═══ PROVIDED RECORDS
Record Hooks := MkHooks {
  hk_AfterCreate : string;
  hk_BeforeRun : string;
  hk_AfterRun : string;
  hk_BeforeRemove : string;
  hk_Timeout : Z;
}.

Definition Hooks_Script (h : Hooks) (phase : string) : option string :=
  let s :=
    if bool_decide (phase = HookAfterCreate) then hk_AfterCreate h
    else if bool_decide (phase = HookBeforeRun) then hk_BeforeRun h
    else if bool_decide (phase = HookAfterRun) then hk_AfterRun h
    else if bool_decide (phase = HookBeforeRemove) then hk_BeforeRemove h
    else "" in
  let s := trim_space s in
  if bool_decide (s = "") then None else Some s.

(** ** The record of a firing *)

Record HookResult := MkHookResult { hres_ExitCode : Z; hres_Output : string; hres_TimedOut : bool }.
Definition no_result : HookResult := MkHookResult 0 "" false.

Record HookKey := MkHookKey { hkey_Claim : Claim; hkey_ID : string }.

#[export] Instance HookResult_eq_dec : EqDecision HookResult.
Proof. solve_decision. Defined.
#[export] Instance HookKey_eq_dec : EqDecision HookKey.
Proof. solve_decision. Defined.

Definition Key_Valid (k : HookKey) : bool := Claim_Valid (hkey_Claim k) && negb (bool_decide (hkey_ID k = "")).
Definition Key_String (k : HookKey) : string := Claim_String (hkey_Claim k) +:+ "/hook/" +:+ hkey_ID k.

Definition HookRef_Key (r : HookRef) : HookKey := MkHookKey (id_Claim (hr_Identity r)) (hr_ID r).
Definition HookRef_Complete (r : HookRef) : bool :=
  Identity_Complete (hr_Identity r) && negb (bool_decide (hr_ID r = "")) && validHookPhase (hr_Phase r)
  && (0 <=? hr_Attempt r) && negb (bool_decide (hr_RequestDigest r = "")).

Record HookRecord := MkHookRecord {
  hrec_Version : Z;
  hrec_Ref : HookRef;
  hrec_Dispatched : bool;
  hrec_Result : option HookResult;
}.
Definition HookRecordVersion : Z := 1.

Definition hrec_dispatched (r : HookRecord) : HookRecord :=
  MkHookRecord (hrec_Version r) (hrec_Ref r) true (hrec_Result r).
Definition hrec_completed (res : HookResult) (r : HookRecord) : HookRecord :=
  MkHookRecord (hrec_Version r) (hrec_Ref r) (hrec_Dispatched r) (Some res).

Definition HookStateUnknown : Z := 0.
Definition HookStateRunning : Z := 1.
Definition HookStateFinished : Z := 2.

Record HookStatus := MkHookStatus { hst_State : Z; hst_Result : HookResult; hst_Domain : Z }.

(** [encoding/json] for hook records. *)
Class HookJSON := {
  hook_Marshal : HookRecord → result string;
  hook_Unmarshal : string → result HookRecord;
  hook_representable : HookRecord → Prop;
  hook_total r : hook_representable r → ∃ b, hook_Marshal r = Ok b;
  hook_roundtrip r b : hook_representable r → hook_Marshal r = Ok b → hook_Unmarshal (b +:+ nl) = Ok r;
}.

(** [fmt.Errorf("%w<middle>%w", e1, e2)] *)
Definition errorf_both (e1 : error) (middle : string) (e2 : error) : error :=
  MkError (err_chain e1 ++ err_chain e2) (err_text e1 +:+ middle +:+ err_text e2).

Section store.
Context `{J : RemoteJSON} `{H : HookJSON} (root : string).

Definition HookRequestDigest (spec : HookSpec) : result string :=
  match marshalRequestDigest (hookRequestDigestPayload spec) with
  | Err e => Err (errorf_wrap "remote: encoding hook request: " e "")
  | Ok d => Ok d
  end.

Definition EncodeHookRecord (r : HookRecord) : result string :=
  let r := if hrec_Version r =? 0 then MkHookRecord HookRecordVersion (hrec_Ref r) (hrec_Dispatched r) (hrec_Result r) else r in
  match hook_Marshal r with
  | Err e => Err (errorf_wrap ("remote: encoding hook record " +:+ Key_String (HookRef_Key (hrec_Ref r)) +:+ ": ") e "")
  | Ok body => Ok (body +:+ nl)
  end.

Definition DecodeHookRecord (body : string) : result HookRecord :=
  match hook_Unmarshal body with
  | Err e => Err (errorf_wrap "remote: decoding hook record: " e "")
  | Ok r =>
      if HookRecordVersion <? hrec_Version r
      then Err (errorf ("remote: hook record is version " +:+ itoa (hrec_Version r) +:+ " and this binary understands "
             +:+ itoa HookRecordVersion))
      else Ok r
  end.

Definition Hook_Path (key : HookKey) : string :=
  root +:+ "/hooks/" +:+ claimFilename (hkey_Claim key) +:+ "-hook-" +:+ shortDigest (Key_String key) +:+ ".json".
══════
#### REQUIRED WORK:
Give an exact copy of the lines above, from the top of the records to the line that contains "Definition HookRef_Complete (r", taking in both ends.

#### EXERCISE OUTPUT:
Record Hooks := MkHooks {
  hk_AfterCreate : string;
  hk_BeforeRun : string;
  hk_AfterRun : string;
  hk_BeforeRemove : string;
  hk_Timeout : Z;
}.

Definition Hooks_Script (h : Hooks) (phase : string) : option string :=
  let s :=
    if bool_decide (phase = HookAfterCreate) then hk_AfterCreate h
    else if bool_decide (phase = HookBeforeRun) then hk_BeforeRun h
    else if bool_decide (phase = HookAfterRun) then hk_AfterRun h
    else if bool_decide (phase = HookBeforeRemove) then hk_BeforeRemove h
    else "" in
  let s := trim_space s in
  if bool_decide (s = "") then None else Some s.

(** ** The record of a firing *)

Record HookResult := MkHookResult { hres_ExitCode : Z; hres_Output : string; hres_TimedOut : bool }.
Definition no_result : HookResult := MkHookResult 0 "" false.

Record HookKey := MkHookKey { hkey_Claim : Claim; hkey_ID : string }.

#[export] Instance HookResult_eq_dec : EqDecision HookResult.
Proof. solve_decision. Defined.
#[export] Instance HookKey_eq_dec : EqDecision HookKey.
Proof. solve_decision. Defined.

Definition Key_Valid (k : HookKey) : bool := Claim_Valid (hkey_Claim k) && negb (bool_decide (hkey_ID k = "")).
Definition Key_String (k : HookKey) : string := Claim_String (hkey_Claim k) +:+ "/hook/" +:+ hkey_ID k.

Definition HookRef_Key (r : HookRef) : HookKey := MkHookKey (id_Claim (hr_Identity r)) (hr_ID r).
Definition HookRef_Complete (r : HookRef) : bool :=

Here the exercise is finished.